We were going to be joining these hundreds of thousands of people, and we were up on the hill saying our goodbyes. Apparently, I and maybe some other people were leaving to join one of the groups headed toward wherever everyone was going, and others on the hill, singly or in small groups, would be joining other, larger groups of these pilgrims. I remember distinctly that my mom would be heading off with a separate group of people, and I vaguely recall someone in the background, taller than the rest of us, who seemed to be waiting patiently for everyone to say our goodbyes so he could take Mom to join the group of people with whom she would be traveling.

So we were hugging each other and saying our goodbyes, and I hugged my mom, and my dad, and the other people who would be going off to their own groups of people headed eastward.

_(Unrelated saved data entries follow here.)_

(** * Shared-domains state overlay and verkle tree writer: a shallow embedding

    The first part embeds [SharedDomains] (package [state]): the in-memory
    overlay over the temporal key/value store, its put/get/delete routing,
    prefix deletion, [ReadsValid], [Flush], [ClearRam] and [Unwind].
    The second part embeds [VerkleTreeWriter] (package [verkletrie]).

    Go values are modelled as follows.
    - [[]byte] is [bytes := option string]: [None] is the nil slice,
      [Some s] a non-nil slice holding the bytes of [s] (one [ascii] per
      byte).  Go [string] is [string].
    - [uint64] is [N]; [int] is [Z] wrapped to 64 bits where the code adds.
    - a function that may return an [error] or panic runs in the monad [M],
      a state monad over the overlay whose results are [Ok], [Err] or
      [Panic].
    - collaborators that live outside the embedded files (the temporal
      transaction, the buffered writers, the commitment context) are the
      operations of the class [Backend]; every call to one of them is also
      recorded, in order, in the ghost field [calls]. *)

From Stdlib Require Import ZArith NArith String Ascii Lia.
From stdpp Require Import gmap strings list fin_maps sorting functions.

Local Open Scope N_scope.

(** ** Go base layer *)

Module Go.

Definition bytes : Type := option string.

Definition content (b : bytes) : string :=
  match b with Some s => s | None => EmptyString end.

Definition len (b : bytes) : nat := String.length (content b).

(** [b == nil] *)
Definition is_nil (b : bytes) : bool :=
  match b with None => true | Some _ => false end.

(** [bytes.Equal]: a nil slice equals an empty one. *)
Definition bytes_Equal (a b : bytes) : bool :=
  bool_decide (content a = content b).

(** [append(a, b...)]: appending nothing returns [a] itself. *)
Definition append (a b : bytes) : bytes :=
  match b with
  | None => a
  | Some EmptyString => a
  | Some sb => Some (String.append (content a) sb)
  end.

(** [bytes.HasPrefix] on the byte contents. *)
Definition has_prefix (k prefix : string) : bool := String.prefix prefix k.

(** Signed 64-bit wrap-around of Go [int]. *)
Definition wrap_int (z : Z) : Z :=
  ((z + 2 ^ 63) mod 2 ^ 64 - 2 ^ 63)%Z.

(** Unsigned 64-bit wrap-around of Go [uint64]. *)
Definition wrap_u64 (z : Z) : N := Z.to_N (z mod 2 ^ 64)%Z.

(** [binary.BigEndian.Uint64] on the first eight bytes of a string. *)
Fixpoint be_value (s : string) (acc : N) : N :=
  match s with
  | EmptyString => acc
  | String c s' => be_value s' (acc * 256 + N_of_ascii c)
  end.

Fixpoint take_str (n : nat) (s : string) : string :=
  match n, s with
  | S n', String c s' => String c (take_str n' s')
  | _, _ => EmptyString
  end.

Fixpoint drop_str (n : nat) (s : string) : string :=
  match n, s with
  | S n', String _ s' => drop_str n' s'
  | _, _ => s
  end.

Fixpoint zeros_str (n : nat) : string :=
  match n with
  | O => EmptyString
  | S n' => String Ascii.zero (zeros_str n')
  end.

(** [binary.BigEndian.PutUint64] into a fresh eight-byte string. *)
Fixpoint be_bytes (n : nat) (v : N) (acc : string) : string :=
  match n with
  | O => acc
  | S n' => be_bytes n' (v / 256) (String (ascii_of_N (v mod 256)) acc)
  end.

Definition BigEndian_PutUint64 (v : N) : string := be_bytes 8 v EmptyString.

End Go.

Export Go.

(** ** Domains

    Modelled from the spec: the enumeration [kv.Domain] is declared in
    package [kv], outside the embedded files.  The spec lists Accounts,
    Storage, Code, Commitment, a read-cache domain "and others";
    [ReceiptDomain] stands for the others and is the one that reaches the
    [default:] branches. *)
Inductive Domain : Type :=
| AccountsDomain
| StorageDomain
| CodeDomain
| CommitmentDomain
| ReceiptDomain
| RCacheDomain.

#[global] Instance Domain_eq_dec : EqDecision Domain.
Proof. solve_decision. Defined.

(** The indices of the [[kv.DomainLen]] arrays, in index order. *)
Definition all_domains : list Domain :=
  [AccountsDomain; StorageDomain; CodeDomain; CommitmentDomain;
   ReceiptDomain; RCacheDomain].

(** [const CodeSizeTableFake = "CodeSize"] *)
Definition CodeSizeTableFake : string := "CodeSize".

(** ** Errors, panics and results *)

Inductive Error : Type :=
| ErrExternal (msg : string)
    (* an error returned by a collaborator *)
| ErrPutNil (d : Domain)
    (* "DomainPut: %s, trying to put nil value. not allowed" *)
| ErrNotSupported
    (* "DomainDelPrefix: not supported" *)
| ErrStorageRead (k : bytes) (e : Error).
    (* "storage %x read error: %w" *)

Inductive PanicVal : Type :=
| PanicInt (n : Z)            (* panic(1) *)
| PanicStr (s : string)       (* panic(table) *)
| PanicIndex                  (* index or slice bound out of range *)
| PanicDivide                 (* integer divide by zero *)
| PanicNilDeref               (* method call through a nil pointer *)
| PanicForgotten (n : nat)    (* "%d forgotten keys after '%x' prefix removal" *)
| PanicUnreachable.

Inductive Res (A : Type) : Type :=
| Ok (a : A)
| Err (e : Error)
| Panic (p : PanicVal).

Arguments Ok {A} a.
Arguments Err {A} e.
Arguments Panic {A} p.

(** [toStringZeroCopy(v)] is [unsafe.String(&v[0], len(v))]: taking [&v[0]]
    of a nil or empty slice is an index-out-of-range panic. *)
Definition toStringZeroCopy (v : bytes) : Res string :=
  match content v with
  | EmptyString => Panic PanicIndex
  | s => Ok s
  end.

(** [toBytesZeroCopy(s)] is [unsafe.Slice(unsafe.StringData(s), len(s))].
    For the empty string Go leaves the data pointer unspecified; the
    embedding returns the empty non-nil slice there. *)
Definition toBytesZeroCopy (s : string) : bytes := Some s.

(** Go integer division: dividing by zero panics. *)
Definition go_div (a b : N) : Res N :=
  if N.eqb b 0 then Panic PanicDivide else Ok (a / b).

(** ** The state-and-result monad

    [StM S A]: a computation over a state [S] that returns normally with
    an [A], returns an error, or panics; the state reached is kept in all
    three cases. *)

Definition StM (S A : Type) : Type := S → Res A * S.

Definition ret {S A} (a : A) : StM S A := fun s => (Ok a, s).

Definition bind {S A C} (m : StM S A) (k : A → StM S C) : StM S C :=
  fun s =>
    match m s with
    | (Ok a, s') => k a s'
    | (Err e, s') => (Err e, s')
    | (Panic p, s') => (Panic p, s')
    end.

Definition fail {S A} (e : Error) : StM S A := fun s => (Err e, s).

Definition panic {S A} (p : PanicVal) : StM S A := fun s => (Panic p, s).

Definition lift {S A} (r : Res A) : StM S A := fun s => (r, s).

(** [if err != nil { return err }] *)
Definition check {S} (o : option Error) : StM S unit :=
  match o with
  | Some e => fail e
  | None => ret tt
  end.

Fixpoint for_each {S A} (l : list A) (f : A → StM S unit) : StM S unit :=
  match l with
  | [] => ret tt
  | x :: l' => bind (f x) (fun _ => for_each l' f)
  end.

Notation "x <- c1 ;; c2" := (bind c1 (fun x => c2))
  (at level 100, c1 at next level, right associativity).
Notation "c1 ;; c2" := (bind c1 (fun _ => c2))
  (at level 100, right associativity).

(** ** Collaborators of the overlay *)

Definition Hash : Type := string.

It was emotional, but the mood was also bright, as if we were all finally getting underway, and in the bustle of getting on the road, everyone was excited. But I remember feeling a strong sense -- as if I knew, or maybe we all knew -- that I wouldn't be seeing my mom again as soon as I would see the other people. She was eager to get going along with everyone else, but we hugged each other again tightly and said goodbye, and then she left on her way, and the rest of us went on ours.

And that's when I woke up that morning crying, immediately surprised at the force a dream like this could have for me -- and still surprised at the effect it continues to have. They weren't entirely sorrowful tears -- they couldn't be, not with the meaning behind such obvious and sentimental symbolism -- but they were very hard tears, nonetheless.

Goodbyes hurt like that sometimes, even when you know you'll see each other again someday.